Records excerpted from a collection:
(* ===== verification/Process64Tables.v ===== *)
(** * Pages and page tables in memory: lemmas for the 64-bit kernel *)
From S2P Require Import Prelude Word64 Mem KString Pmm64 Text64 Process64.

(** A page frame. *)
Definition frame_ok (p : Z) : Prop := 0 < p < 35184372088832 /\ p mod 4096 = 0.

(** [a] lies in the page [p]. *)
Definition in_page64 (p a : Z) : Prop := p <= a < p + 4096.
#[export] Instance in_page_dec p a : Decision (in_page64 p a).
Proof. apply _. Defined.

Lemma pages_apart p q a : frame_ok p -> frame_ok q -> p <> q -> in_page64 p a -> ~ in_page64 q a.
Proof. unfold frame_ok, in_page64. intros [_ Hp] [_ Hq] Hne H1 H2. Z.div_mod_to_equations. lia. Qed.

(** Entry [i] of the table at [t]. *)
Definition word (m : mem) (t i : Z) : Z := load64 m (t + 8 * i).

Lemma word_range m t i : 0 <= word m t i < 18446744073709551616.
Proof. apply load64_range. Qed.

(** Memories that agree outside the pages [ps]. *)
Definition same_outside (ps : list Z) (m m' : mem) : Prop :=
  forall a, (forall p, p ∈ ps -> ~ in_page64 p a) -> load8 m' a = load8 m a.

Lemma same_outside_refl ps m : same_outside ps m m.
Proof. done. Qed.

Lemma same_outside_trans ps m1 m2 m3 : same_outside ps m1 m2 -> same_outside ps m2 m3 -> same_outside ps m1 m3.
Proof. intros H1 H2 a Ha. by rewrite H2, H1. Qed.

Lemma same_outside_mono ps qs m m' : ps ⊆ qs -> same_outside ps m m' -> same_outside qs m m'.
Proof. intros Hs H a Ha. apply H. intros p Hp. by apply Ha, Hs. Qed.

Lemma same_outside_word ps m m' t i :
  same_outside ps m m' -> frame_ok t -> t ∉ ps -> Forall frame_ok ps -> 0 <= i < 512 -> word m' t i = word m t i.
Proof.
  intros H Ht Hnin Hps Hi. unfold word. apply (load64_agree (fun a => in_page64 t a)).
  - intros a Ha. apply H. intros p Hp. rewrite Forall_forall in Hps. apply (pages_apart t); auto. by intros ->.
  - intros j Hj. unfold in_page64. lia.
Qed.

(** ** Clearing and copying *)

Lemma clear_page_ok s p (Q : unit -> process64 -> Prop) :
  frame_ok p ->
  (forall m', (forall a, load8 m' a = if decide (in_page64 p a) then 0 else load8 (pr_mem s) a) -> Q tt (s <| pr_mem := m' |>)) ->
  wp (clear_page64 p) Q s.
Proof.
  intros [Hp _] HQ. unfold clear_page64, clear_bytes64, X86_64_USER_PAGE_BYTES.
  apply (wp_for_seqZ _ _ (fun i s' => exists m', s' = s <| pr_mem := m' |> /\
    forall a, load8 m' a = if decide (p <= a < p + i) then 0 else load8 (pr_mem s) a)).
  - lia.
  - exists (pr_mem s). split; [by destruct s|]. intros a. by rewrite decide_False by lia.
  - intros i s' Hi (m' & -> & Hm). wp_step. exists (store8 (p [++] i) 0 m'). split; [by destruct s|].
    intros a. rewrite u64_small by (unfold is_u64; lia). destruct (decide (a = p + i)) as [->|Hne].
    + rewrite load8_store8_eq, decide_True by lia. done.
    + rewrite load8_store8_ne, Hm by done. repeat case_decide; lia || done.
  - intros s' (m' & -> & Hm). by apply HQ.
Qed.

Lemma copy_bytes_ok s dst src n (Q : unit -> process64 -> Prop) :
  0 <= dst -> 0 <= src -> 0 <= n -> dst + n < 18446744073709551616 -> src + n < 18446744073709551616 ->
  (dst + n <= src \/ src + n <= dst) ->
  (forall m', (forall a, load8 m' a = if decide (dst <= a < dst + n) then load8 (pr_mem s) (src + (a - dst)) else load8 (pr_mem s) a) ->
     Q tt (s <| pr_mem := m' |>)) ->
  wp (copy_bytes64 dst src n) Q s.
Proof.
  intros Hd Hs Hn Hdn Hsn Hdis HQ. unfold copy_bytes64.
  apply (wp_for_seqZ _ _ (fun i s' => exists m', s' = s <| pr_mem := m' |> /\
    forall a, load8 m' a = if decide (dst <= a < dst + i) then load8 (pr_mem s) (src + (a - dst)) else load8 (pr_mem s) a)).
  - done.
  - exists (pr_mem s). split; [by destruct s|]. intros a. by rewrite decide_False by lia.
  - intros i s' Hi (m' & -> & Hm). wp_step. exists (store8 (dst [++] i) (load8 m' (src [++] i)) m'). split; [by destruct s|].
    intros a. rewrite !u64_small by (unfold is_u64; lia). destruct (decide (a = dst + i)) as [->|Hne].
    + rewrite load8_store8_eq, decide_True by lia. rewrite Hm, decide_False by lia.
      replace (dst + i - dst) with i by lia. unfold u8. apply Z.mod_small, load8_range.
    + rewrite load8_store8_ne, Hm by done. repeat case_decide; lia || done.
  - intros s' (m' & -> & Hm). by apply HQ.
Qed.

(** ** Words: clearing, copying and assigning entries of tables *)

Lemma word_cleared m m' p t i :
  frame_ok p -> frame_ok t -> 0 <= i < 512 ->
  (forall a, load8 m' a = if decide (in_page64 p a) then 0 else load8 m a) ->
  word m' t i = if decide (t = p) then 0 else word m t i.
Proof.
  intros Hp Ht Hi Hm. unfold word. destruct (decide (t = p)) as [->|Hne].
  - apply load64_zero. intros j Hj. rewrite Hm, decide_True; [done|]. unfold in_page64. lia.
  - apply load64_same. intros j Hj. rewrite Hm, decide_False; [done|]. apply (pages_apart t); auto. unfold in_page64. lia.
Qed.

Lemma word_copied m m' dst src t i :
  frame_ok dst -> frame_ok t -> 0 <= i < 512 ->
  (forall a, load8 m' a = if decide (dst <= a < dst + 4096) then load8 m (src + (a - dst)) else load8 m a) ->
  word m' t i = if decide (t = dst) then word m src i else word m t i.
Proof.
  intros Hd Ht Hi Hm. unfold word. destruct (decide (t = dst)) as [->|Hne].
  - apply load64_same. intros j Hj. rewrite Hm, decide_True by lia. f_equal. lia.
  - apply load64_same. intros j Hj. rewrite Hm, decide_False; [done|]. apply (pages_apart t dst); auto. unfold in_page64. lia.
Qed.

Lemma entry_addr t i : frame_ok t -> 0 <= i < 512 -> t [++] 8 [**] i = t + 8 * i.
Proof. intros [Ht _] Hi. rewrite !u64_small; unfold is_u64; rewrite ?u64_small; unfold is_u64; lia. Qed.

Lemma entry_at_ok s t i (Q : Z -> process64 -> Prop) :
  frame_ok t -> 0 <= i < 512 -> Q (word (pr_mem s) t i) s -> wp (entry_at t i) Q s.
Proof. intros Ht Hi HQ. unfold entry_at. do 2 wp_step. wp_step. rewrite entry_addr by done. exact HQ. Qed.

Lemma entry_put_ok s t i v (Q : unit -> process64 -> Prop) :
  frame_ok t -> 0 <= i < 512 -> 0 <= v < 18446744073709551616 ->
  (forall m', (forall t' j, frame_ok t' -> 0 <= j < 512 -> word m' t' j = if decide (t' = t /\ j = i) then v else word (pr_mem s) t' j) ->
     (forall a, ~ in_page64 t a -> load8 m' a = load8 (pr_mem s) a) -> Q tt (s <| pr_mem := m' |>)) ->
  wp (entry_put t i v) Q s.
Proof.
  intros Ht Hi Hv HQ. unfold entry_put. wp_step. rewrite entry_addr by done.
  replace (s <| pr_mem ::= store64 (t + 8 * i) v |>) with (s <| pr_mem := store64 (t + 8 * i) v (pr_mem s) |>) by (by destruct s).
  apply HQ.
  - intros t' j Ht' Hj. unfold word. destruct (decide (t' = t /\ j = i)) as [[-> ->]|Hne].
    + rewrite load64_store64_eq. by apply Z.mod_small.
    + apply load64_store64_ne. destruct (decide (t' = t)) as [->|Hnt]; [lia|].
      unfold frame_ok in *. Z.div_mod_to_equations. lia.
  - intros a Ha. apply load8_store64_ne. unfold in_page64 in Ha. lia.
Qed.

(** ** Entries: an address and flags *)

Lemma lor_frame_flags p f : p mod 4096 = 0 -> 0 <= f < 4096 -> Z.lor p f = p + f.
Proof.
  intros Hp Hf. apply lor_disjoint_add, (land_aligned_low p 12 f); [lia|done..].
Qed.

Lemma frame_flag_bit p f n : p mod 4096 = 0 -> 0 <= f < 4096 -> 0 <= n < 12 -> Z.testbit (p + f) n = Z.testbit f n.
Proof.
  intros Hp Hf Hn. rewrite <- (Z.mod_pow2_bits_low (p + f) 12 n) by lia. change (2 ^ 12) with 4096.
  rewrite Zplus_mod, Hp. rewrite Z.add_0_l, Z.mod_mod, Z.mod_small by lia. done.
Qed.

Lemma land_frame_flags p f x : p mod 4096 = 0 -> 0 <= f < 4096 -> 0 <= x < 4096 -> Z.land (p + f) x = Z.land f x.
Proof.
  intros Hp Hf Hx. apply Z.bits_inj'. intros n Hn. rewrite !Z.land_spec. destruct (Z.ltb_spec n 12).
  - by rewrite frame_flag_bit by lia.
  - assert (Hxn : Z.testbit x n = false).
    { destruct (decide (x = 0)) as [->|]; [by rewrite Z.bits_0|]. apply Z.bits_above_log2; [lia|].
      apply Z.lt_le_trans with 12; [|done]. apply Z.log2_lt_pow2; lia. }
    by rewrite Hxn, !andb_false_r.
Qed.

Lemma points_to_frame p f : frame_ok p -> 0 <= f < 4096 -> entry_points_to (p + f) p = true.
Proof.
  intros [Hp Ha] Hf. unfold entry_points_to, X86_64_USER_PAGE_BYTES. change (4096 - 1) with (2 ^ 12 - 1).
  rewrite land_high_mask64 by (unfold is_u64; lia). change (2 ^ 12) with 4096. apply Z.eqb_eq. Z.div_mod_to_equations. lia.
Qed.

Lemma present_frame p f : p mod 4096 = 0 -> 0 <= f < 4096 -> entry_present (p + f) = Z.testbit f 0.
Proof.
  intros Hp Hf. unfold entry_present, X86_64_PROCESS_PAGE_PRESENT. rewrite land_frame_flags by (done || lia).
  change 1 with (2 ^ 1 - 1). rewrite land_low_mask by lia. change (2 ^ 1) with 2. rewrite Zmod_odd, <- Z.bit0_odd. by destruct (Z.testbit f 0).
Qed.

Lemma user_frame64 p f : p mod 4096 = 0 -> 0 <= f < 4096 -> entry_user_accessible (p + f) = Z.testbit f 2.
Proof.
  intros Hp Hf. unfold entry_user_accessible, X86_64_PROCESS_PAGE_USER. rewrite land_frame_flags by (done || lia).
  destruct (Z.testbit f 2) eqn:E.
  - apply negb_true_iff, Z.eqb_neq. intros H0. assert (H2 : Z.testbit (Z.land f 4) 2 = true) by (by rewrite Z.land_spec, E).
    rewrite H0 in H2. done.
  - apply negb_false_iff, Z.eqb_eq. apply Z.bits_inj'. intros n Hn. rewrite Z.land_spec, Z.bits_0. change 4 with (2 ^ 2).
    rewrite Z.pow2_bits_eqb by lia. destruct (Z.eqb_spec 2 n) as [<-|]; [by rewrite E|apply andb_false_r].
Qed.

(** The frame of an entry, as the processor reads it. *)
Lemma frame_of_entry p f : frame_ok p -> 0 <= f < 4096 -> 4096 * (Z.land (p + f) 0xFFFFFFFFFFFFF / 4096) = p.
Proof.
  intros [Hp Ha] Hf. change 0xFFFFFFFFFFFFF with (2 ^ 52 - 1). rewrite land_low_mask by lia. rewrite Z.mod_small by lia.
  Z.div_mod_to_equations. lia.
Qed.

* * *

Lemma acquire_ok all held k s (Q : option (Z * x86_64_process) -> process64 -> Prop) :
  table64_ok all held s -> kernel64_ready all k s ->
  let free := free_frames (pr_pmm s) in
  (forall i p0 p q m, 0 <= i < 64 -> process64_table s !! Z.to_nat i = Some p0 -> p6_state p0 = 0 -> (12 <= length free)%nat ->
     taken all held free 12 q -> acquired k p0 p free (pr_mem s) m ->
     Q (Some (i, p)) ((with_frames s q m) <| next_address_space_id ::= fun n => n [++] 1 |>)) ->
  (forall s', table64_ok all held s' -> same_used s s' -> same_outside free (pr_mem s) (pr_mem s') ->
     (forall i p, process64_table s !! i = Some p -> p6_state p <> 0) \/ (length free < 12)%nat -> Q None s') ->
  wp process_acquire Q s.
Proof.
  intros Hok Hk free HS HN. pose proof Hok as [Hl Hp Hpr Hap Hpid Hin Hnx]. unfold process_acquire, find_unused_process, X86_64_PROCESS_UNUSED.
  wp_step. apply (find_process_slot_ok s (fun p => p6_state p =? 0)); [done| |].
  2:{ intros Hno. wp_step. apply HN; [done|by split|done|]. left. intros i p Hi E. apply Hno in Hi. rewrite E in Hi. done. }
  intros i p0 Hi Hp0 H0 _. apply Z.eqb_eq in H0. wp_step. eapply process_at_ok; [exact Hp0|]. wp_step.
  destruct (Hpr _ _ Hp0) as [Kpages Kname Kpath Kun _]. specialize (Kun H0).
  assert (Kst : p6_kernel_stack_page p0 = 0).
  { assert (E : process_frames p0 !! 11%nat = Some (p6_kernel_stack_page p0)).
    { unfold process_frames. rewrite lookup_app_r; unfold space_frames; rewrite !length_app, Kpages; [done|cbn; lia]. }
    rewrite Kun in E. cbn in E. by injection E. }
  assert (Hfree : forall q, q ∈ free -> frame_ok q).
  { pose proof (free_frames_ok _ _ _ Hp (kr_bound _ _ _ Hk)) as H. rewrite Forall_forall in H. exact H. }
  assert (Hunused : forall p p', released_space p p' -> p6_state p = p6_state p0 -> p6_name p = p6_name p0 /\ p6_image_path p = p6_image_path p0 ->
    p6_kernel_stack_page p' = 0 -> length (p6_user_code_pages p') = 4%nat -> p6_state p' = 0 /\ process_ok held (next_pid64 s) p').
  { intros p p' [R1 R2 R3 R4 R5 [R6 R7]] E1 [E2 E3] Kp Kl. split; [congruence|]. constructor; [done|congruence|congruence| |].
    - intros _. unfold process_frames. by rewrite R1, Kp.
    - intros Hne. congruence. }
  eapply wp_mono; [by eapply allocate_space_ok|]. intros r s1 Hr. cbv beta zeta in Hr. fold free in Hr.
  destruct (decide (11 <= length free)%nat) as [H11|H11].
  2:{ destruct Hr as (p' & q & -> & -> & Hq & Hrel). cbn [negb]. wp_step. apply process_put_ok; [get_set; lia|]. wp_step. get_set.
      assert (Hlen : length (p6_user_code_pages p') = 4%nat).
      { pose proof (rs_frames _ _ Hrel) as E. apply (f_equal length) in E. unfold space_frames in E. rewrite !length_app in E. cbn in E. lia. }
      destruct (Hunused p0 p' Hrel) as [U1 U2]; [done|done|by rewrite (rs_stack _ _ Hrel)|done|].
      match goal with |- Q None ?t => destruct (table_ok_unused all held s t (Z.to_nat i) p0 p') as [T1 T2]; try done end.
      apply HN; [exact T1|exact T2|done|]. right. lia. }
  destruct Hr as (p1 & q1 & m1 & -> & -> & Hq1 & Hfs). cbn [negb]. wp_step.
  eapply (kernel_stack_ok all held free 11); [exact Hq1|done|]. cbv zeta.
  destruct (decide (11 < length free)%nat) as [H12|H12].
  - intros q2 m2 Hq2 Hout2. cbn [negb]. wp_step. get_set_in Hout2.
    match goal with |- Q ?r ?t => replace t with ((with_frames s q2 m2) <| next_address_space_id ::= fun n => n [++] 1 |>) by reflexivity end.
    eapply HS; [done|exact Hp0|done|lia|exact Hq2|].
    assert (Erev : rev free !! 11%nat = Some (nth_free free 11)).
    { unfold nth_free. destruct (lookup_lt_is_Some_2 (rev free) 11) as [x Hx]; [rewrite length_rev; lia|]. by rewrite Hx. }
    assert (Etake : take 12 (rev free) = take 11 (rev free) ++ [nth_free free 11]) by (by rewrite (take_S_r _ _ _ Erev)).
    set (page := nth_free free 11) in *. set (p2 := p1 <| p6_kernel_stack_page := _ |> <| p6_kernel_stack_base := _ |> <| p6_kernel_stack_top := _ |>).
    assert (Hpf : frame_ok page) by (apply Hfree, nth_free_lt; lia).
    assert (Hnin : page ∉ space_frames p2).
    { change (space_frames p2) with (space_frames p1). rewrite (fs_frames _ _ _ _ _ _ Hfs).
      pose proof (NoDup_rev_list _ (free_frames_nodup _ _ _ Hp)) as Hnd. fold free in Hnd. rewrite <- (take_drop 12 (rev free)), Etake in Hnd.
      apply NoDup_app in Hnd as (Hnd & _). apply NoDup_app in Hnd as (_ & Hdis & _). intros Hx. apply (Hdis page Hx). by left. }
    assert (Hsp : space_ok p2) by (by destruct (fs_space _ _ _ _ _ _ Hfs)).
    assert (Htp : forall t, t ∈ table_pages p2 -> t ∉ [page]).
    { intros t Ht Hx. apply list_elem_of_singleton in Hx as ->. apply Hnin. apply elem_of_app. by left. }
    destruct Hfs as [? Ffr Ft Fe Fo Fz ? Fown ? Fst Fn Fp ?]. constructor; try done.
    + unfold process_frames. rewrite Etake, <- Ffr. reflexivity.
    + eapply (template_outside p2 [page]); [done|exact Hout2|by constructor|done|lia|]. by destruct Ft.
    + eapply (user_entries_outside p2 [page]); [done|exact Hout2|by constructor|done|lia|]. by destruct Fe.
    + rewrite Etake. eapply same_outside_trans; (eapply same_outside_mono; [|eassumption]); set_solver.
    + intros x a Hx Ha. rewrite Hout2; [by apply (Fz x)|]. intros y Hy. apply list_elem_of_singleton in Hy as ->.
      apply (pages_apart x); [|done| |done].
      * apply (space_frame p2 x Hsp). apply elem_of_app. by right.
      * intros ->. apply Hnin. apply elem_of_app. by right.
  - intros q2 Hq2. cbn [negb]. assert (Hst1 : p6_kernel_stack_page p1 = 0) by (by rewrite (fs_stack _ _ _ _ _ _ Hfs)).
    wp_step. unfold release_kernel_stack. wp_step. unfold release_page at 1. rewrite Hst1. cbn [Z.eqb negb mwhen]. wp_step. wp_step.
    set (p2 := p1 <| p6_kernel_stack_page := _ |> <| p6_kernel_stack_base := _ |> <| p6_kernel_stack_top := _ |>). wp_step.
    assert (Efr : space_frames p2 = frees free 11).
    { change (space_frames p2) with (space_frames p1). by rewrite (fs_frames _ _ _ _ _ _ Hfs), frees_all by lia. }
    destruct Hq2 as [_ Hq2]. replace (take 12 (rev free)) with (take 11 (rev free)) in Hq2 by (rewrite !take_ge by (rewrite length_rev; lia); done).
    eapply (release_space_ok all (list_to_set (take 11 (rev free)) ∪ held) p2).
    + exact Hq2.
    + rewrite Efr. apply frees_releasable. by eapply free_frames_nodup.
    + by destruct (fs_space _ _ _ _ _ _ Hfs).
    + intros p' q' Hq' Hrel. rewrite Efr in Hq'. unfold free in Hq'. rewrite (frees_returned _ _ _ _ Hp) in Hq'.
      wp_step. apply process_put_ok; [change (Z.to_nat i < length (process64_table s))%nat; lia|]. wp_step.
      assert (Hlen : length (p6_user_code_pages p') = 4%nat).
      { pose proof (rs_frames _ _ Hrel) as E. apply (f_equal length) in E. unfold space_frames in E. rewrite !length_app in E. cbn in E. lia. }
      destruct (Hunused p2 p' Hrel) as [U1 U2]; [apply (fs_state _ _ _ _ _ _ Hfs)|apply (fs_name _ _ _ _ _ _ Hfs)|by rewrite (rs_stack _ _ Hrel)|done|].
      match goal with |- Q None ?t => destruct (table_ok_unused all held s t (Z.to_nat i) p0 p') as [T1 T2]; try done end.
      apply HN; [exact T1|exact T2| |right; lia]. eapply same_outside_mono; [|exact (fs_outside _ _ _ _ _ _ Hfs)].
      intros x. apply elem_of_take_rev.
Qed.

--

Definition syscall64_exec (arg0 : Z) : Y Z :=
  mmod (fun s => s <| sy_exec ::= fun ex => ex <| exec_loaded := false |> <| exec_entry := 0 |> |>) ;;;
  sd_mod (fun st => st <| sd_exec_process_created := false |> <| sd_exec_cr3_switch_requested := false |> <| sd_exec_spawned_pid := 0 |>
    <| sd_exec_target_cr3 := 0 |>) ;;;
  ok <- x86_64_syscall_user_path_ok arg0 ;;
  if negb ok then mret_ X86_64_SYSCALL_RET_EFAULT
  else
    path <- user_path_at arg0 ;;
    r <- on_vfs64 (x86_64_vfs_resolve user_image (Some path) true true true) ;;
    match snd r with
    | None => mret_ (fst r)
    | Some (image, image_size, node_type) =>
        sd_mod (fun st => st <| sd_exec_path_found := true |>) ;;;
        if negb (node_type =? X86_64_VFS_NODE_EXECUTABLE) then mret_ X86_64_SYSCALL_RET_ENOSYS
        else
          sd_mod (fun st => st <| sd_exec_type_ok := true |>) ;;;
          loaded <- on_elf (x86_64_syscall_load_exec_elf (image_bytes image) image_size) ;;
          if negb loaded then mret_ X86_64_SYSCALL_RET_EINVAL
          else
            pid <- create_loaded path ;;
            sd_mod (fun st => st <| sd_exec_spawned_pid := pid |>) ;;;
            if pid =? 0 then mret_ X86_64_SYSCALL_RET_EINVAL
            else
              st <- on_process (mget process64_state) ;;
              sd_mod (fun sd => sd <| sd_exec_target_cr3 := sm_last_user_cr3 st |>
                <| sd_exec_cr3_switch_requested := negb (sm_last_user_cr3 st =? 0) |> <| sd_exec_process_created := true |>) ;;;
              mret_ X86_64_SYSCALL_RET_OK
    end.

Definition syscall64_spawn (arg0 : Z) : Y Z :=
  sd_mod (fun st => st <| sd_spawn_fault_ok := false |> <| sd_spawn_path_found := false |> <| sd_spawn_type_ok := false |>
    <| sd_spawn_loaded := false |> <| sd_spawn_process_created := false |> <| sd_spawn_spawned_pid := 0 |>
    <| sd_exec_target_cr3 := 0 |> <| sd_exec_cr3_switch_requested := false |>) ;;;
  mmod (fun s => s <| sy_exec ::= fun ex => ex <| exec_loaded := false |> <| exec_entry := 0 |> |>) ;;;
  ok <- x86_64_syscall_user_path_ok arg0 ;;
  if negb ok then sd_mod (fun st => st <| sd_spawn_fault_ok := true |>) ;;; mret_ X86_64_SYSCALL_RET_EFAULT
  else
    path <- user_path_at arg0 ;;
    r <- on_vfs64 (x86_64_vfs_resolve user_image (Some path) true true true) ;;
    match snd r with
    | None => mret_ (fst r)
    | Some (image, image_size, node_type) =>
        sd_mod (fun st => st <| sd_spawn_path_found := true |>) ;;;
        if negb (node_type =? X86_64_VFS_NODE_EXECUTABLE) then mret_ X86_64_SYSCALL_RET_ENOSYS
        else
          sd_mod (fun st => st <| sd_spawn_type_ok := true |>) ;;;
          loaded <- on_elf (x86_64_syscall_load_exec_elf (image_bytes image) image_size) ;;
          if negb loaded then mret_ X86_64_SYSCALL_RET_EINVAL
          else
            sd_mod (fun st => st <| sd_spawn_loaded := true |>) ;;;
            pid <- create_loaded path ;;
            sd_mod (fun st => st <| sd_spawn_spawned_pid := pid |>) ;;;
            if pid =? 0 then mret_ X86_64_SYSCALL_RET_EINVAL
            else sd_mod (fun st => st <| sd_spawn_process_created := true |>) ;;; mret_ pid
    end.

(Work task) All lines in the data above from the one with "- intros t'" through the one with "(** ** Entries: an address and flags *)" must be repeated exactly, and no others.

(Response for this exercise)
  - intros t' j Ht' Hj. unfold word. destruct (decide (t' = t /\ j = i)) as [[-> ->]|Hne].
    + rewrite load64_store64_eq. by apply Z.mod_small.
    + apply load64_store64_ne. destruct (decide (t' = t)) as [->|Hnt]; [lia|].
      unfold frame_ok in *. Z.div_mod_to_equations. lia.
  - intros a Ha. apply load8_store64_ne. unfold in_page64 in Ha. lia.
Qed.

(** ** Entries: an address and flags *)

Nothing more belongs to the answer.